What you will do >> Only the lines below from the one containing "(Hnull : P JNull)" to the one containing "Definition key_lt (k1" should be repeated, both included and unchanged.

Excerpted records >>

_ _ _ _ _ _ _

Inductive process_step : label → em_process → em_process → Prop :=
  | ps_worker alive c c' :
      client_worker alive c = Some c' → process_step Worker c c'
  | ps_rpc r c tr sv' res :
      ended c = false → notifying c = [] ∨ locks r (sv (system c)) = false →
      handle r (sv (system c)) = (tr, sv', Ret res) →
      process_step Served c (with_system (mk_sys sv' (at_ (system c))
        (log (system c) ++ (Called <$> tr) ++ (queued_event <$> queued_by r (sv (system c))))) c)
  | ps_stop c :
      ended c = false →
      process_step Stopped c
        (with_system (mk_sys (stop_server (sv (system c))) (at_ (system c)) (log (system c))) c)
  | ps_room full' c :
      ended c = false →
      process_step Room c (mk_em_process (system c) (m_sendThread c) (replaced c) (notifying c) full' (ended c))
  | ps_new l t' c :
      ended c = false → ends_thread l (m_sendThread c) t' →
      process_step l c (mk_em_process (system c) t' (replaced c) (notifying c) (full c) (ended c))
  | ps_old l old t' c :
      ended c = false → replaced c = Some old → ends_thread l old t' →
      process_step l c (mk_em_process (system c) (m_sendThread c) (Some t') (notifying c) (full c) (ended c)).

Inductive process_initial : em_process → Prop :=
  | process_initial_intro σ full : initial σ → process_initial (mk_em_process σ None None [] full false).

Definition process_steps (P : label → Prop) : em_process → em_process → Prop :=
  rtc (λ c c', ∃ l, P l ∧ process_step l c c').

Definition process_reachable (c : em_process) : Prop :=
  ∃ c0, process_initial c0 ∧ process_steps (λ _, True) c0 c.

(** ** The process and [EMSystem] *)

(** A step changes the Execution Manager as a step of [EMSystem] does, or not at all. *)
Lemma process_step_sys l c c' :
  process_step l c c' → system c' = system c ∨ step (system c) (system c').
Proof.
  intros [alive c0 c1 Ht|r c0 tr sv' res He Hlock Hr|c0 He|full' c0 He|l0 t' c0 He Hends|l0 old t' c0 He Hold Hends];
    try (by left).
  - assert (∀ f : sys → em_process, (∀ σ, system (f σ) = σ) →
      (σ ← worker alive (system c0); Some (f σ)) = Some c1 → step (system c0) (system c1)) as Hw.
    { intros f Hf. destruct (worker alive (system c0)) as [σ|] eqn:Hw; [|done]. intros [= <-].
      rewrite Hf. by eapply step_worker. }
    unfold client_worker in Ht. destruct (ended c0); [done|].
    destruct (notifying c0) as [|s rest]; [|case_decide; [done|injection Ht as <-; by left]].
    destruct (at_ (system c0)); try (right; eapply Hw; [|exact Ht]; done).
    destruct (replaced c0) as [old|]; [|injection Ht as <-; by left].
    unfold confirm_end in Ht. destruct (PipeThread.destroy old) as [|[]]; try done.
    + right. eapply Hw; [|exact Ht]. done.
    + injection Ht as <-. by left.
  - right. by eapply step_rpc.
  - right. apply step_stop.
Qed.

Lemma process_steps_sys P c c' : process_steps P c c' → rtc step (system c) (system c').
Proof.
  induction 1 as [|c c1 c' (l & _ & Hs) _ IH]; [done|].
  apply process_step_sys in Hs as [<-|Hs]; [done|]. by eapply rtc_l.
Qed.

(** What is proved of the reachable states of [EMSystem] holds in this process. *)
Lemma process_sys c : process_reachable c → reachable (system c).
Proof.
  intros (c0 & [σ full0 Hi] & Hs). exists σ. split; [done|]. by apply process_steps_sys in Hs.
Qed.

(** Between the calls to the client, with its last confirmation answered. *)
Definition idle_client (t : option PipeThread.t) (σ : sys) : em_process := mk_em_process σ t None [] ∅ false.

Definition answered (t : option PipeThread.t) : Prop := t = None ∨ t = Some PipeThread.Returned.

Lemma any_label c c' l : process_step l c c' → ∃ l, True ∧ process_step l c c'.
Proof. intros Hs. by exists l. Qed.

(** All the connections are made. *)
Lemma notifies σ t l : process_steps (λ _, True) (mk_em_process σ t None l ∅ false) (idle_client t σ).
Proof.
  induction l as [|s l IH]; [done|]. eapply rtc_l; [|exact IH].
  eapply any_label, (ps_worker (λ _ _, false)). unfold client_worker. cbn. by rewrite decide_False by set_solver.
Qed.

Lemma step_process t σ σ' :
  answered t → step σ σ' →
  ∃ t', answered t' ∧ process_steps (λ _, True) (idle_client t σ) (idle_client t' σ').
Proof.
  intros Ht Hs. destruct Hs as [alive σ σ' Hw|r tr sv' res σ Hr|σ].
  - destruct (decide (at_ σ = Change)) as [Hat|Hchange]; [|destruct (decide (at_ σ = Finish)) as [Hat|Hfinish]].
    + exists t. split; [done|]. eapply rtc_l; [|apply (notifies σ' t (subscribers σ))].
      eapply any_label, (ps_worker alive). unfold client_worker. cbn. by rewrite Hat, Hw.
    + exists (Some PipeThread.Returned). split; [by right|].
      eapply rtc_l; [eapply any_label, (ps_worker alive); unfold client_worker; cbn; by rewrite Hat|].
      eapply rtc_l; [eapply any_label, (ps_worker alive);
        unfold client_worker, confirm_start, confirm_end; cbn; rewrite Hat; by destruct Ht as [-> | ->]; cbn; rewrite Hw|].
      apply rtc_once. eapply any_label. apply (ps_new Answered (Some PipeThread.Returned)); [done|].
      split; [by eexists|by left].
    + exists t. split; [done|]. apply rtc_once. eapply any_label, (ps_worker alive).
      unfold client_worker. cbn. destruct (at_ σ); try done; by rewrite Hw.
  - exists t. split; [done|]. apply rtc_once.
    eapply any_label, (ps_rpc r (idle_client t σ)); [done|by left|exact Hr].
  - exists t. split; [done|]. apply rtc_once. by apply (any_label _ _ Stopped), (ps_stop (idle_client t σ)).
Qed.
(* ===== verification/Json.v ===== *)
(** * JSON values

    The part of [tools/json/json.hpp] (nlohmann::json 3.7.0) the program uses on
    values: the value type, construction from initializer lists, member access, and
    the conversions. Objects are [std::map]s: a list of members with strictly
    ascending keys. The text of a value is in
    [JsonLexer], [JsonParser] and [JsonDump]; here it is an interface ([Text]). Binary
    values and the [discarded] marker of parser callbacks do not occur in the program. *)

From stdpp Require Import base list strings sorting.
From S2P Require Import Prelude.

(** ** Values *)

(** [value_t] with the value. A double is kept as its 64-bit pattern. *)
Inductive json :=
  | JNull
  | JObject (members : list (string * json))
  | JArray (elements : list json)
  | JString (s : string)
  | JBoolean (b : bool)
  | JInteger (z : Z)
  | JUnsigned (z : Z)
  | JFloat (bits : Z).

(** The induction principle with the hypotheses for the nested values. *)
Section json_ind.
Context (P : json → Prop)
  (Hnull : P JNull)
  (Hobject : ∀ ms, Forall (λ m, P m.2) ms → P (JObject ms))
  (Harray : ∀ js, Forall P js → P (JArray js))
  (Hstring : ∀ s, P (JString s))
  (Hboolean : ∀ b, P (JBoolean b))
  (Hinteger : ∀ z, P (JInteger z))
  (Hunsigned : ∀ z, P (JUnsigned z))
  (Hfloat : ∀ f, P (JFloat f)).

Fixpoint json_nested_ind (j : json) : P j :=
  match j with
  | JNull => Hnull
  | JObject ms => Hobject ms
      ((fix go ms : Forall (λ m, P m.2) ms :=
          match ms with
          | [] => List.Forall_nil _
          | m :: ms => List.Forall_cons _ m ms (json_nested_ind m.2) (go ms)
          end) ms)
  | JArray js => Harray js
      ((fix go js : Forall P js :=
          match js with
          | [] => List.Forall_nil _
          | j :: js => List.Forall_cons _ j js (json_nested_ind j) (go js)
          end) js)
  | JString s => Hstring s
  | JBoolean b => Hboolean b
  | JInteger z => Hinteger z
  | JUnsigned z => Hunsigned z
  | JFloat f => Hfloat f
  end.
End json_ind.

(** ** [std::map<std::string, json>] *)

Section members.
Context {V : Type}.

(** [m.find(key)]. *)
Fixpoint member (key : string) (ms : list (string * V)) : option V :=
  match ms with
  | [] => None
  | (k, v) :: ms => if decide (k = key) then Some v else member key ms
  end.

(** [m.emplace(key, v)]: a key that is present keeps its value. *)
Fixpoint emplace (key : string) (v : V) (ms : list (string * V)) : list (string * V) :=
  match ms with
  | [] => [(key, v)]
  | (k, w) :: rest =>
      if decide (k = key) then ms
      else if decide (String.le key k) then (key, v) :: ms
      else (k, w) :: emplace key v rest
  end.

(** [m[key] = v]. *)
Fixpoint assign (key : string) (v : V) (ms : list (string * V)) : list (string * V) :=
  match ms with
  | [] => [(key, v)]
  | (k, w) :: rest =>
      if decide (k = key) then (key, v) :: rest
      else if decide (String.le key k) then (key, v) :: ms
      else (k, w) :: assign key v rest
  end.

Definition key_lt (k1 k2 : string) : Prop := String.le k1 k2 ∧ k1 ≠ k2.
Definition members_ok (ms : list (string * V)) : Prop := StronglySorted key_lt ms.*1.

Lemma key_lt_trans k1 k2 k3 : key_lt k1 k2 → key_lt k2 k3 → key_lt k1 k3.
Proof.
  intros [H1 N1] [H2 N2]. split; [by trans k2|].
  intros ->. apply N2. by apply (anti_symm String.le).
Qed.

Lemma key_lt_total k1 k2 : k1 ≠ k2 → ¬ String.le k1 k2 → key_lt k2 k1.
Proof. intros Hne Hle. split; [|done]. by destruct (total String.le k1 k2). Qed.

Lemma assign_keys key v ms x : x ∈ (assign key v ms).*1 ↔ x = key ∨ x ∈ ms.*1.
Proof.
  induction ms as [|[k w] ms IH]; cbn.
  - rewrite elem_of_cons. done.
  - repeat case_decide; subst; cbn; rewrite ?elem_of_cons; rewrite ?IH; tauto.
Qed.

Lemma assign_ok key v ms : members_ok ms → members_ok (assign key v ms).
Proof.
  unfold members_ok. induction ms as [|[k w] ms IH]; cbn; intros Hs.
  { repeat constructor. }
  apply StronglySorted_inv in Hs as [Hs Hall].
  case_decide as Heq; subst; [by constructor|]. case_decide as Hle; cbn.
  - constructor; [by constructor|]. constructor; [by split|].
    eapply Forall_impl; [exact Hall|]. intros k' Hk'. eapply key_lt_trans; [|exact Hk'].
    by split.
  - constructor; [by apply IH|]. apply Forall_forall. intros x Hx%assign_keys.
    rewrite Forall_forall in Hall. destruct Hx as [->|Hx]; [|by apply Hall].
    by apply key_lt_total.
Qed.

Lemma member_assign key v ms k : 
  member k (assign key v ms) = if decide (k = key) then Some v else member k ms.
Proof.
  induction ms as [|[k' w] ms IH]; cbn; repeat (case_decide; cbn); subst; try done; try congruence.
Qed.

Lemma member_None key ms : member key ms = None ↔ key ∉ ms.*1.
Proof.
  induction ms as [|[k w] ms IH]; cbn; [split; [intros _ ?%elem_of_nil|]; done|].
  rewrite not_elem_of_cons. case_decide; naive_solver.
Qed.

Lemma emplace_fresh key v ms : key ∉ ms.*1 → emplace key v ms = assign key v ms.
Proof.
  induction ms as [|[k w] ms IH]; cbn; [done|]. rewrite not_elem_of_cons. intros [Hk Hms].
  repeat case_decide; [congruence|done|]. by rewrite IH.
Qed.

Lemma emplace_present key v ms : members_ok ms → key ∈ ms.*1 → emplace key v ms = ms.
Proof.
  unfold members_ok. induction ms as [|[k w] ms IH]; cbn; intros Hs Hin.
  { by apply elem_of_nil in Hin. }
  apply StronglySorted_inv in Hs as [Hs Hall]. rewrite Forall_forall in Hall.
  apply elem_of_cons in Hin as [->|Hin]; [by rewrite decide_True|].
  destruct (Hall key Hin) as [Hle Hne]. rewrite decide_False by done.
  rewrite decide_False; [by rewrite IH|]. intros Hle'. by apply Hne, (anti_symm String.le).
Qed.

Lemma emplace_ok key v ms : members_ok ms → members_ok (emplace key v ms).
Proof.
  intros Hs. destruct (decide (key ∈ ms.*1)); [by rewrite emplace_present|].
  rewrite emplace_fresh by done. by apply assign_ok.
Qed.

Lemma member_emplace key v ms k :
  members_ok ms →
  member k (emplace key v ms) =
    if decide (k = key) then Some (default v (member key ms)) else member k ms.
Proof.
  intros Hs. destruct (decide (key ∈ ms.*1)) as [Hin|Hin].
  - rewrite emplace_present by done. case_decide as Hk; [|done]. subst.
    destruct (member key ms) eqn:Hm; [done|]. by apply member_None in Hm.
  - rewrite emplace_fresh, member_assign by done. case_decide; [|done].
    apply member_None in Hin. by rewrite Hin.
Qed.

Lemma member_elem_of key v ms : members_ok ms → (key, v) ∈ ms ↔ member key ms = Some v.
Proof.
  unfold members_ok. induction ms as [|[k w] ms IH]; cbn; intros Hs.
  { rewrite elem_of_nil. done. }
  apply StronglySorted_inv in Hs as [Hs Hall]. rewrite elem_of_cons, IH by done.
  rewrite Forall_forall in Hall. case_decide as Hk.
  - subst. split; [|by intros [= ->]; left]. intros [?|Hm]; [by simplify_eq|].
    exfalso. destruct (Hall key) as [_ Hne]; [|done].
    apply list_elem_of_fmap. exists (key, v). split; [done|]. by apply IH.
  - split; [|by right]. intros [?|?]; [by simplify_eq|done].
Qed.
End members.

(** ** Construction *)

Definition is_pair (j : json) : option (string * json) :=
  match j with JArray [JString k; v] => Some (k, v) | _ => None end.

(** [basic_json(initializer_list_t)]: an object when every element is an array of a
    string and a value, otherwise an array. *)
Definition init_list (init : list json) : json :=
  match mapM is_pair init with
  | Some ms => JObject (foldl (λ o m, emplace m.1 m.2 o) [] ms)
  | None => JArray init
  end.

(** [json{{k1, v1}, ...}]: the elements are initializer lists themselves. *)
Definition object_of (ms : list (string * json)) : json :=
  init_list ((λ m, init_list [JString m.1; m.2]) <$> ms).

Lemma object_of_members ms :
  object_of ms = JObject (foldl (λ o m, emplace m.1 m.2 o) [] ms).
Proof.
  unfold object_of, init_list at 1.
  replace (mapM is_pair _) with (Some ms); [done|].
  symmetry. apply mapM_Some. induction ms as [|[k v] ms IH]; constructor; done.
Qed.

(** ** Access *)

(** [at(key)]. *)
Definition at_key (key : string) (j : json) : outcome json :=
  match j with
  | JObject ms =>
      match member key ms with
      | Some v => Ret v
      | None => Stop (Thrown (JsonOutOfRange 403))
      end
  | _ => Stop (Thrown (JsonTypeError 304))
  end.

(** [find(key) != cend()]. *)
Definition has_key (key : string) (j : json) : bool :=
  match j with
  | JObject ms => match member key ms with Some _ => true | None => false end
  | _ => false
  end.

(** [j[key]] on a constant: the key must exist. *)
Definition subscript (key : string) (j : json) : outcome json :=
  match j with
  | JObject ms =>
      match member key ms with
      | Some v => Ret v
      | None => Stop Undefined
      end
  | _ => Stop (Thrown (JsonTypeError 305))
  end.

(** [j[key] = v]: null becomes an object. *)
Definition subscript_assign (key : string) (v : json) (j : json) : outcome json :=
  match j with
  | JNull => Ret (JObject [(key, v)])
  | JObject ms => Ret (JObject (assign key v ms))
  | _ => Stop (Thrown (JsonTypeError 305))
  end.

Definition json_clear (j : json) : json :=
  match j with
  | JNull => JNull
  | JObject _ => JObject []
  | JArray _ => JArray []
  | JString _ => JString ""
  | JBoolean _ => JBoolean false
  | JInteger _ => JInteger 0
  | JUnsigned _ => JUnsigned 0
  | JFloat _ => JFloat 0
  end.

(** ** Conversions

    [Codec A]: the overloads of [to_json] and [from_json] for a type; [Lawful] is
    what they promise. The overloads for strings and vectors are the library's. *)

Class Codec (A : Type) := {
  to_json : A → json;
  from_json : json → outcome A;
}.

Class Lawful (A : Type) `{Codec A} := from_to_json (a : A) : from_json (to_json a) = Ret a.

#[export] Instance string_codec : Codec string := {
  to_json := JString;
  from_json j := match j with JString s => Ret s | _ => Stop (Thrown (JsonTypeError 302)) end;
}.

#[export] Instance string_lawful : Lawful string.
Proof. by intros s. Qed.

#[export] Instance vector_codec `{Codec A} : Codec (list A) := {
  to_json l := JArray (to_json <$> l);
  from_json j :=
    match j with
    | JArray js => traverse from_json js
    | _ => Stop (Thrown (JsonTypeError 302))
    end;
}.

#[export] Instance vector_lawful `{Lawful A} : Lawful (list A).
Proof.
  intros l. cbn. induction l as [|a l IH]; [done|]. cbn. by rewrite from_to_json, IH.
Qed.

(** [j.at(key).get_to(field)]. *)
Definition get_field {A} `{Codec A} (key : string) (j : json) : outcome A :=
  v ← at_key key j; from_json v.

(** A conversion reads the members it asks for and no others. *)
Lemma get_field_object {A} `{Codec A} key ms v :
  member key ms = Some v → get_field (A := A) key (JObject ms) = from_json v.
Proof. intros H1. unfold get_field. cbn. by rewrite H1. Qed.

(** [j == "s"]. *)
Definition equals_string (s : string) (j : json) : bool :=
  match j with JString t => bool_decide (s = t) | _ => false end.

(** The members of an object made from distinct keys. *)
Lemma member_foldl_emplace {V} (ms o : list (string * V)) key v :
  NoDup ms.*1 → (∀ k, k ∈ ms.*1 → k ∉ o.*1) →
  member key (foldl (λ o m, emplace m.1 m.2 o) o ms) = Some v ↔
    member key o = Some v ∨ (key, v) ∈ ms.
Proof.
  revert o. induction ms as [|[k w] ms IH]; intros o Hnd Hfresh; cbn.
  { rewrite elem_of_nil. tauto. }
  cbn in Hnd. apply NoDup_cons in Hnd as [Hk Hnd].
  assert (k ∉ o.*1) as Hko by (apply Hfresh; by left).
  rewrite emplace_fresh by done. rewrite IH; [|done|].
  - rewrite member_assign, elem_of_cons. case_decide as Hd.
    + subst key. apply member_None in Hko. split; [intros [?|?]; simplify_eq; auto|].
      intros [?|[?|?]]; simplify_eq; auto.
    + split; [tauto|]. intros [?|[?|?]]; simplify_eq; auto.
  - intros k' Hk' [->|Hk'']%assign_keys; [by apply Hk|].
    eapply Hfresh; [right; exact Hk'|done].
Qed.

Lemma get_field_object_of {A} `{Lawful A} key ms (a : A) :
  NoDup ms.*1 → (key, to_json a) ∈ ms → get_field key (object_of ms) = Ret a.
Proof.
  intros Hnd Hin. rewrite object_of_members. erewrite get_field_object.
  - by apply from_to_json.
  - apply member_foldl_emplace; [done| |by right]. intros k _ Hk. by apply elem_of_nil in Hk.
Qed.

(** [NLOHMANN_JSON_SERIALIZE_ENUM]: the first pair is the default in both
    directions. *)
Section serialize_enum.
Context {E : Type} `{EqDecision E} (first : E * string) (rest : list (E * string)).

Definition enum_to_json (e : E) : json :=
  JString (default first (snd <$> list_find (λ p, p.1 = e) (first :: rest))).2.

Definition enum_from_json (j : json) : outcome E :=
  Ret (default first (snd <$> list_find (λ p, equals_string p.2 j) (first :: rest))).1.
End serialize_enum.

(** ** Text *)

(** Writing a value to a stream and reading one from a stream. [dump] gives what has
    been written when it returns or throws; reading a value does not look at what
    follows it, [accepts] does. *)
Class Text := {
  dump : json → string * outcome unit;
  parse : string → outcome json;
  accepts : string → bool;
}.

(** A number in the parser's normal form: signed integers are negative, and both kinds of
    integers have 64 bits ([JsonParsed.normal] brings other values into it, which does not
    change their text). Doubles are left out. *)
Definition number_ok (j : json) : bool :=
  match j with
  | JInteger z => (- 2 ^ 63 <=? z)%Z && (z <? 0)%Z
  | JUnsigned z => (0 <=? z)%Z && (z <? 2 ^ 64)%Z
  | JFloat _ => false
  | _ => true
  end.

Fixpoint storable (j : json) : Prop :=
  match j with
  | JObject ms => members_ok ms ∧ foldr (λ m, and (storable m.2)) True ms
  | JArray js => foldr (λ j, and (storable j)) True js
  | _ => number_ok j = true
  end.

(** A value without numbers. *)
Fixpoint textual (j : json) : Prop :=
  match j with
  | JObject ms => foldr (λ m, and (textual m.2)) True ms
  | JArray js => foldr (λ j, and (textual j)) True js
  | JInteger _ | JUnsigned _ | JFloat _ => False
  | _ => True
  end.

(** What the program relies on: what has been written is accepted and read back, and
    what an exception has cut off is not accepted. Writing a value without numbers either
    returns or throws. *)
Class TextLaws `{Text} := {
  read_back j s : storable j → dump j = (s, Ret tt) → accepts s = true ∧ parse s = Ret j;
  cut_off j s e : storable j → dump j = (s, Stop (Thrown e)) → accepts s = false;
  text_throws j s w : textual j → dump j = (s, Stop w) → ∃ e, w = Thrown e;
  accepted_parses s : accepts s = true → ∃ j, parse s = Ret j;
}.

_ _ _ _ _ _ _

Problem solution >>
  (Hnull : P JNull)
  (Hobject : ∀ ms, Forall (λ m, P m.2) ms → P (JObject ms))
  (Harray : ∀ js, Forall P js → P (JArray js))
  (Hstring : ∀ s, P (JString s))
  (Hboolean : ∀ b, P (JBoolean b))
  (Hinteger : ∀ z, P (JInteger z))
  (Hunsigned : ∀ z, P (JUnsigned z))
  (Hfloat : ∀ f, P (JFloat f)).

Fixpoint json_nested_ind (j : json) : P j :=
  match j with
  | JNull => Hnull
  | JObject ms => Hobject ms
      ((fix go ms : Forall (λ m, P m.2) ms :=
          match ms with
          | [] => List.Forall_nil _
          | m :: ms => List.Forall_cons _ m ms (json_nested_ind m.2) (go ms)
          end) ms)
  | JArray js => Harray js
      ((fix go js : Forall P js :=
          match js with
          | [] => List.Forall_nil _
          | j :: js => List.Forall_cons _ j js (json_nested_ind j) (go js)
          end) js)
  | JString s => Hstring s
  | JBoolean b => Hboolean b
  | JInteger z => Hinteger z
  | JUnsigned z => Hunsigned z
  | JFloat f => Hfloat f
  end.
End json_ind.

(** ** [std::map<std::string, json>] *)

Section members.
Context {V : Type}.

(** [m.find(key)]. *)
Fixpoint member (key : string) (ms : list (string * V)) : option V :=
  match ms with
  | [] => None
  | (k, v) :: ms => if decide (k = key) then Some v else member key ms
  end.

(** [m.emplace(key, v)]: a key that is present keeps its value. *)
Fixpoint emplace (key : string) (v : V) (ms : list (string * V)) : list (string * V) :=
  match ms with
  | [] => [(key, v)]
  | (k, w) :: rest =>
      if decide (k = key) then ms
      else if decide (String.le key k) then (key, v) :: ms
      else (k, w) :: emplace key v rest
  end.

(** [m[key] = v]. *)
Fixpoint assign (key : string) (v : V) (ms : list (string * V)) : list (string * V) :=
  match ms with
  | [] => [(key, v)]
  | (k, w) :: rest =>
      if decide (k = key) then (key, v) :: rest
      else if decide (String.le key k) then (key, v) :: ms
      else (k, w) :: assign key v rest
  end.

Definition key_lt (k1 k2 : string) : Prop := String.le k1 k2 ∧ k1 ≠ k2.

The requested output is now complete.